(Data to use)

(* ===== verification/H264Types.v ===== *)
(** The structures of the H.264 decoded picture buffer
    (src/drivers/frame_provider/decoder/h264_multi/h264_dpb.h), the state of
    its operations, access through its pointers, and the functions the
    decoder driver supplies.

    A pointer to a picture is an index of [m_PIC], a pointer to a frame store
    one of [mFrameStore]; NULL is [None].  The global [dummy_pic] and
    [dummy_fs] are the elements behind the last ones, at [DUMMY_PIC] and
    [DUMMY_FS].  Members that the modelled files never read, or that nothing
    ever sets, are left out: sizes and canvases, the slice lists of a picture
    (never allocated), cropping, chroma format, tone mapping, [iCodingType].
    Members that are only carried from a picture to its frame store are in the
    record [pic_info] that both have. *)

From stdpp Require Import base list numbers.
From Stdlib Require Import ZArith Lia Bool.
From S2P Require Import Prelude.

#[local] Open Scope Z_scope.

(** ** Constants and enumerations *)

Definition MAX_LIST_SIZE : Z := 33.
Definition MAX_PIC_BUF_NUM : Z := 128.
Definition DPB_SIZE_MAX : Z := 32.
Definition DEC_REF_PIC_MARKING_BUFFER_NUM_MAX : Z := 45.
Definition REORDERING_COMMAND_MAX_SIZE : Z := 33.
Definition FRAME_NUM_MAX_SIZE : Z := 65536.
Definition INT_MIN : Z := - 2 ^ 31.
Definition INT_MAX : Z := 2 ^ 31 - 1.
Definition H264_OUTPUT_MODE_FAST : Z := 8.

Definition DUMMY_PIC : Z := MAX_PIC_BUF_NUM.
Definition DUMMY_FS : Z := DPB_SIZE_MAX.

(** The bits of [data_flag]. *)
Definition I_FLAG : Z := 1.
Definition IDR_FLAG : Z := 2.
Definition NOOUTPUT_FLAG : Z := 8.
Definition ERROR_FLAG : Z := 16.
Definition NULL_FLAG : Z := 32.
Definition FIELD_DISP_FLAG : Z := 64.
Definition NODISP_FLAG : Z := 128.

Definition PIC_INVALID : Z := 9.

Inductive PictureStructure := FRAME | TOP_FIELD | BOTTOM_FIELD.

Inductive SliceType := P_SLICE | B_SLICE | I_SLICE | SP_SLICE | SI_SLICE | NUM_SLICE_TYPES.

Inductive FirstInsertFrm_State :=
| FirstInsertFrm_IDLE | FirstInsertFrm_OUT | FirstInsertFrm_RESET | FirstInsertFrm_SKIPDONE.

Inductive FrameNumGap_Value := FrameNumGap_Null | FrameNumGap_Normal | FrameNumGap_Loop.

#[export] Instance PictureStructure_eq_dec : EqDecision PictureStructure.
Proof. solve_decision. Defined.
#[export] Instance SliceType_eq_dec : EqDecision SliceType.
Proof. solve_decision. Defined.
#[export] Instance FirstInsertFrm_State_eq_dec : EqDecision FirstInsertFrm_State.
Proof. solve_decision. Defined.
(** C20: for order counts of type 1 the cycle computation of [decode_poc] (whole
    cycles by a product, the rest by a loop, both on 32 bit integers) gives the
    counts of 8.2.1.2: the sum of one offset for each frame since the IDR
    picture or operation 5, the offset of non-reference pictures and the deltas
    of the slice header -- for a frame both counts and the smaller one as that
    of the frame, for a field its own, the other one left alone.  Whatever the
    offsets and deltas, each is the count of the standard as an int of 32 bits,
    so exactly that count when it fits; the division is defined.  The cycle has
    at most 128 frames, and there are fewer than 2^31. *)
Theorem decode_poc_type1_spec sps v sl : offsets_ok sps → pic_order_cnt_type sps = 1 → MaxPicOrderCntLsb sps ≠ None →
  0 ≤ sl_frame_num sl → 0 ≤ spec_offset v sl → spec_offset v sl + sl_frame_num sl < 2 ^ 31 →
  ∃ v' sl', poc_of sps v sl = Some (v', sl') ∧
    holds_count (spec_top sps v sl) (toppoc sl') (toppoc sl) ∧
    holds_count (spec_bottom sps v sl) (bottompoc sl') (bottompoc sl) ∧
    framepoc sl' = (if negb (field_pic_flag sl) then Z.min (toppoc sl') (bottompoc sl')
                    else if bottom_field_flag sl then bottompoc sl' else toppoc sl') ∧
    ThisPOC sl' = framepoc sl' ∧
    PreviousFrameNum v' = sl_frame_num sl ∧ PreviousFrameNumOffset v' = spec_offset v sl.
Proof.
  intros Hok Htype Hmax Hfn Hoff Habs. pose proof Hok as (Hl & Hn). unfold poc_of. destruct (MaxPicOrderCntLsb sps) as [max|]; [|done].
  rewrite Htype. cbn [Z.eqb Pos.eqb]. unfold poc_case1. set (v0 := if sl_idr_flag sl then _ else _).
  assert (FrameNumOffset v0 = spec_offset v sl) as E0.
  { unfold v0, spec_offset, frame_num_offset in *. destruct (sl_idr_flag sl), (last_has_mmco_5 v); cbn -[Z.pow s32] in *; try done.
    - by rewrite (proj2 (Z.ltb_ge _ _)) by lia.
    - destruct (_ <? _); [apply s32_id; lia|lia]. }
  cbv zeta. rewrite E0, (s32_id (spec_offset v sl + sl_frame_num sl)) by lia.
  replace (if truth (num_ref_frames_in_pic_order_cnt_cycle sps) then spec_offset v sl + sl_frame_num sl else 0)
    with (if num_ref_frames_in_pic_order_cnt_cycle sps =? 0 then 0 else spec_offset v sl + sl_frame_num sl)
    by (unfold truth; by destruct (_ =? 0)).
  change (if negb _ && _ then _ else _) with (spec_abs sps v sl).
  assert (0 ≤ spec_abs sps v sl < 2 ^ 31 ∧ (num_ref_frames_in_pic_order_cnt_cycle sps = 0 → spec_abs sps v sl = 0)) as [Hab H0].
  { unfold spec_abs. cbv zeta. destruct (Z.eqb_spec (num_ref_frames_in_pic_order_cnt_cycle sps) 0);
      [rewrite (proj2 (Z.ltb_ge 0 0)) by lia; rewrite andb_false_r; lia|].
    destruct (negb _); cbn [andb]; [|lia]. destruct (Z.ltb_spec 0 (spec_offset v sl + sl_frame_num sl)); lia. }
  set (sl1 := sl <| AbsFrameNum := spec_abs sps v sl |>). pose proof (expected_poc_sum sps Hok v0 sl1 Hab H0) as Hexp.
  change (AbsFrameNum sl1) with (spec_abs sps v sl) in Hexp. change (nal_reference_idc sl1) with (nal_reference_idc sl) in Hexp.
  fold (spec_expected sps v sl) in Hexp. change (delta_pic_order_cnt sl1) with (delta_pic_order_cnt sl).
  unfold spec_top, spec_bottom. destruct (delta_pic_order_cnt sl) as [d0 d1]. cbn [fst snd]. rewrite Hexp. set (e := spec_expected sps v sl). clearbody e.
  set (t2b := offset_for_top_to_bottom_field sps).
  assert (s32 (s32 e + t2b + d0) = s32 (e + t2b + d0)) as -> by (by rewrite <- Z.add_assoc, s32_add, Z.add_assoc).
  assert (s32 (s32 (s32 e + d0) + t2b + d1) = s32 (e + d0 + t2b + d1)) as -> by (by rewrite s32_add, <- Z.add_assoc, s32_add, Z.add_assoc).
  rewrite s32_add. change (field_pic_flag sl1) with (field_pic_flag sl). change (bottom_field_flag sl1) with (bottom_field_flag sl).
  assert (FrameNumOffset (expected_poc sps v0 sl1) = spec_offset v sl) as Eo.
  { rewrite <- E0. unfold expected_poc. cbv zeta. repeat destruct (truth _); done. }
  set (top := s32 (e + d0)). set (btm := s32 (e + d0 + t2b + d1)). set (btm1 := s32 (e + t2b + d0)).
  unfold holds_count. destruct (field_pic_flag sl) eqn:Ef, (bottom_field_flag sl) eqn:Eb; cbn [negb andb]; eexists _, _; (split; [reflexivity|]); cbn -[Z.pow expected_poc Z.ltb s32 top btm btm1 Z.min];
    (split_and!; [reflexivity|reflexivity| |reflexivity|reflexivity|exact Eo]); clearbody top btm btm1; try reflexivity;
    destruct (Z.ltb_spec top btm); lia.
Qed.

(End Data to use)

_Required action:_ For the lines above, output exactly those from the line containing "Definition REORDERING_COMMAND_MAX_SIZE : Z" through the line containing "Inductive PictureStructure := FRAME", and skip the others.

_Solution below:_
Definition REORDERING_COMMAND_MAX_SIZE : Z := 33.
Definition FRAME_NUM_MAX_SIZE : Z := 65536.
Definition INT_MIN : Z := - 2 ^ 31.
Definition INT_MAX : Z := 2 ^ 31 - 1.
Definition H264_OUTPUT_MODE_FAST : Z := 8.

Definition DUMMY_PIC : Z := MAX_PIC_BUF_NUM.
Definition DUMMY_FS : Z := DPB_SIZE_MAX.

(** The bits of [data_flag]. *)
Definition I_FLAG : Z := 1.
Definition IDR_FLAG : Z := 2.
Definition NOOUTPUT_FLAG : Z := 8.
Definition ERROR_FLAG : Z := 16.
Definition NULL_FLAG : Z := 32.
Definition FIELD_DISP_FLAG : Z := 64.
Definition NODISP_FLAG : Z := 128.

Definition PIC_INVALID : Z := 9.

Inductive PictureStructure := FRAME | TOP_FIELD | BOTTOM_FIELD.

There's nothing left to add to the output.